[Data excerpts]
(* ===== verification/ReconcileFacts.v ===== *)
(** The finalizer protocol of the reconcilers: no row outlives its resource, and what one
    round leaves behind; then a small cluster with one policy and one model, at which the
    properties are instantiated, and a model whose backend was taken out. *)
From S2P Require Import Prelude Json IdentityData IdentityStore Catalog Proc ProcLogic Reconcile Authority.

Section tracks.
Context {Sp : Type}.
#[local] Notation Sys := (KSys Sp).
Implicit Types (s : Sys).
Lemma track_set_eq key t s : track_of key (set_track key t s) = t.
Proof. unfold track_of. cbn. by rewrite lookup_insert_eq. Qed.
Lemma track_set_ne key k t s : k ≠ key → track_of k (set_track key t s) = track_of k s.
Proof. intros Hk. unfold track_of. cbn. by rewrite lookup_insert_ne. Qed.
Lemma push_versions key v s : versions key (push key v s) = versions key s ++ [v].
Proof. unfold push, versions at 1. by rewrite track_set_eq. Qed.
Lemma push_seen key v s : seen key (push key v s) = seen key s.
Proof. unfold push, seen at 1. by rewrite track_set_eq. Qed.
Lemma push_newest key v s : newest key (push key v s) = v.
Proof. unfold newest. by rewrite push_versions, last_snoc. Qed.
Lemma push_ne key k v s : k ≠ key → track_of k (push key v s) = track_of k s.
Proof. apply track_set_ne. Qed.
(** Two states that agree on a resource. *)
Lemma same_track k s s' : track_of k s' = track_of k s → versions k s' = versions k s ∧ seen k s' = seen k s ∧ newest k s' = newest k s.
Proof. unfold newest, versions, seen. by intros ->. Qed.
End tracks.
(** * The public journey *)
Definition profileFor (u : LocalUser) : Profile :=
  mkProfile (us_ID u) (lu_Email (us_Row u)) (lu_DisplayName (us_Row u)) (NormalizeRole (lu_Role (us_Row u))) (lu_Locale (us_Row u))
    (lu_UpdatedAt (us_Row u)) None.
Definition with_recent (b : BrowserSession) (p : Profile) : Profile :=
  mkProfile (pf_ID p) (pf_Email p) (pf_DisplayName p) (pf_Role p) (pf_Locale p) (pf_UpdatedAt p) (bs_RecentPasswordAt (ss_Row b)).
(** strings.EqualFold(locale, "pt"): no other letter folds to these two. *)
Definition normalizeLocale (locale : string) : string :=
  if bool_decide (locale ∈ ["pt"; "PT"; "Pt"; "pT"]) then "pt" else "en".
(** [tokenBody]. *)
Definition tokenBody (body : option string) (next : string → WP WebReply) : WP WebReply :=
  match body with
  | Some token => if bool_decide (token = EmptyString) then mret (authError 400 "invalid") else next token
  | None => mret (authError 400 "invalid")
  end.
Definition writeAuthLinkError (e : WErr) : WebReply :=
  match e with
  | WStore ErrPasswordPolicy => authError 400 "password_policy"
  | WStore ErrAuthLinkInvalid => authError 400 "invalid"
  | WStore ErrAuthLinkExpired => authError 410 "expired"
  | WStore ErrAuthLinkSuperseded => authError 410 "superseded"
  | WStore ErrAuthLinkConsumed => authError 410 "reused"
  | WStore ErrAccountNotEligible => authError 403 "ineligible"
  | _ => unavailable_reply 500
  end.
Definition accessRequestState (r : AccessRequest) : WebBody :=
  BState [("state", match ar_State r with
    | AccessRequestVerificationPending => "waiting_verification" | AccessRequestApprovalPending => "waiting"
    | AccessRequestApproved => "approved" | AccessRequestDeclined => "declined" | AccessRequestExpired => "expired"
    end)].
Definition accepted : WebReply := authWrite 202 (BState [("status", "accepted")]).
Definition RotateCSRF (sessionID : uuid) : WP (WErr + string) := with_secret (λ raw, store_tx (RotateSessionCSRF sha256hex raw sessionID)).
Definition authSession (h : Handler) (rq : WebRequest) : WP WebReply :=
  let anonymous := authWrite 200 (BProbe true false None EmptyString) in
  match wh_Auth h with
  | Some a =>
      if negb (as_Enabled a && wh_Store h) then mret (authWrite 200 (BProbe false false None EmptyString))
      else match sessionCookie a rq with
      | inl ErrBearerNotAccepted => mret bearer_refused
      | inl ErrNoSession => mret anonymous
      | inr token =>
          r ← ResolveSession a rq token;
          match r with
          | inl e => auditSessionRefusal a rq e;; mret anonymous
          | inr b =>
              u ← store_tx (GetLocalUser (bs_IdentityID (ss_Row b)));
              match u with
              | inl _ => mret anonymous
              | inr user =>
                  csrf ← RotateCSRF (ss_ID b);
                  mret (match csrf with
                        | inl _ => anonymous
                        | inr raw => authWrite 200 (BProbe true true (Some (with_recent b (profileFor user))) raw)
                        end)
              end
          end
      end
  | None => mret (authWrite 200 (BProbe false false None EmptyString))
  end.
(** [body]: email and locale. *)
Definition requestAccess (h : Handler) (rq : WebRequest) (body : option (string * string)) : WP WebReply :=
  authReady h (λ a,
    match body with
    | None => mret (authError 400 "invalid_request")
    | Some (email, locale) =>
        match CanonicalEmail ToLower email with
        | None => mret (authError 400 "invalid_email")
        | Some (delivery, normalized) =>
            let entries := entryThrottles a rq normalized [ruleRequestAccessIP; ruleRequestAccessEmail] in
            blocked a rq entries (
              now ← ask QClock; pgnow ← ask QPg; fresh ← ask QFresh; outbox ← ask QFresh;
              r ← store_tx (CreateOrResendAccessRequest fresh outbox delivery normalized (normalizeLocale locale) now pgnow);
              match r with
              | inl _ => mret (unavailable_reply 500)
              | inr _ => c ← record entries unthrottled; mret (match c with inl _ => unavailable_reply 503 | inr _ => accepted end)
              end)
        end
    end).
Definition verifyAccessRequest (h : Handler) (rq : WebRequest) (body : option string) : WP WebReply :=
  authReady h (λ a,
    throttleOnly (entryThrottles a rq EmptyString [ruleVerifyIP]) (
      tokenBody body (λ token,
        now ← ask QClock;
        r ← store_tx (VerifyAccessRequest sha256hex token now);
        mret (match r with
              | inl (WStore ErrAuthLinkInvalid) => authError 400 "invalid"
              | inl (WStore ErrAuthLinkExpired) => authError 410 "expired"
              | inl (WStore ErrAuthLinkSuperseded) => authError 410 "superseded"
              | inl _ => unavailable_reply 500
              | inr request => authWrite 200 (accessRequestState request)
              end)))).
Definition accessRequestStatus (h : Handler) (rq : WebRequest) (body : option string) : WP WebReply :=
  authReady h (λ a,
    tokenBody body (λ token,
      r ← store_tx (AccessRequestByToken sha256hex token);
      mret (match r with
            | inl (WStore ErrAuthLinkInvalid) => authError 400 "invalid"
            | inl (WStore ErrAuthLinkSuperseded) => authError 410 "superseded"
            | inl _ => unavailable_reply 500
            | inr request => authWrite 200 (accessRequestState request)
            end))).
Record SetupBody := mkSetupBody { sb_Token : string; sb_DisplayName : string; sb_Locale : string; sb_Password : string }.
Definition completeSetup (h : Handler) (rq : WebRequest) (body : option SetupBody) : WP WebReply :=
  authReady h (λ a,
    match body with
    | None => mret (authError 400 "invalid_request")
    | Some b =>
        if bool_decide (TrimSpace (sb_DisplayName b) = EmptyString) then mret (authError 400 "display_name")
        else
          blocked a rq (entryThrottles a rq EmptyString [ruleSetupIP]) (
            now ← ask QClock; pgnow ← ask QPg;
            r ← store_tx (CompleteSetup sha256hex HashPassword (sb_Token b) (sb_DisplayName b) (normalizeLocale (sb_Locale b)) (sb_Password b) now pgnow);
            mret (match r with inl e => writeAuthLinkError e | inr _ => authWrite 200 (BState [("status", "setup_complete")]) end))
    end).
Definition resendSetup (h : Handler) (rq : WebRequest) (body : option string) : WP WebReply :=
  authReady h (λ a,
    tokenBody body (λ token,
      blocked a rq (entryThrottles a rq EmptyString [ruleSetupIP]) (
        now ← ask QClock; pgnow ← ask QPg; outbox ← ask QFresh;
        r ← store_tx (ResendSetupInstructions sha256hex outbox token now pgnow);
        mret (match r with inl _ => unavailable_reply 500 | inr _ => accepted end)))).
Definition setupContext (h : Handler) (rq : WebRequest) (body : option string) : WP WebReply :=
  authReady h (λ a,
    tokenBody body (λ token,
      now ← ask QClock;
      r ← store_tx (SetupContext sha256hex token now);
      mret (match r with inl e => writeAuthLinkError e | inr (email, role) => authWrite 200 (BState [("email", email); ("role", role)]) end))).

*WHAT IS NEEDED:*
Your answer should be only a number: how many lines of the data above contain the string "ruleSetupIP"?

*TASK ANSWER:*
2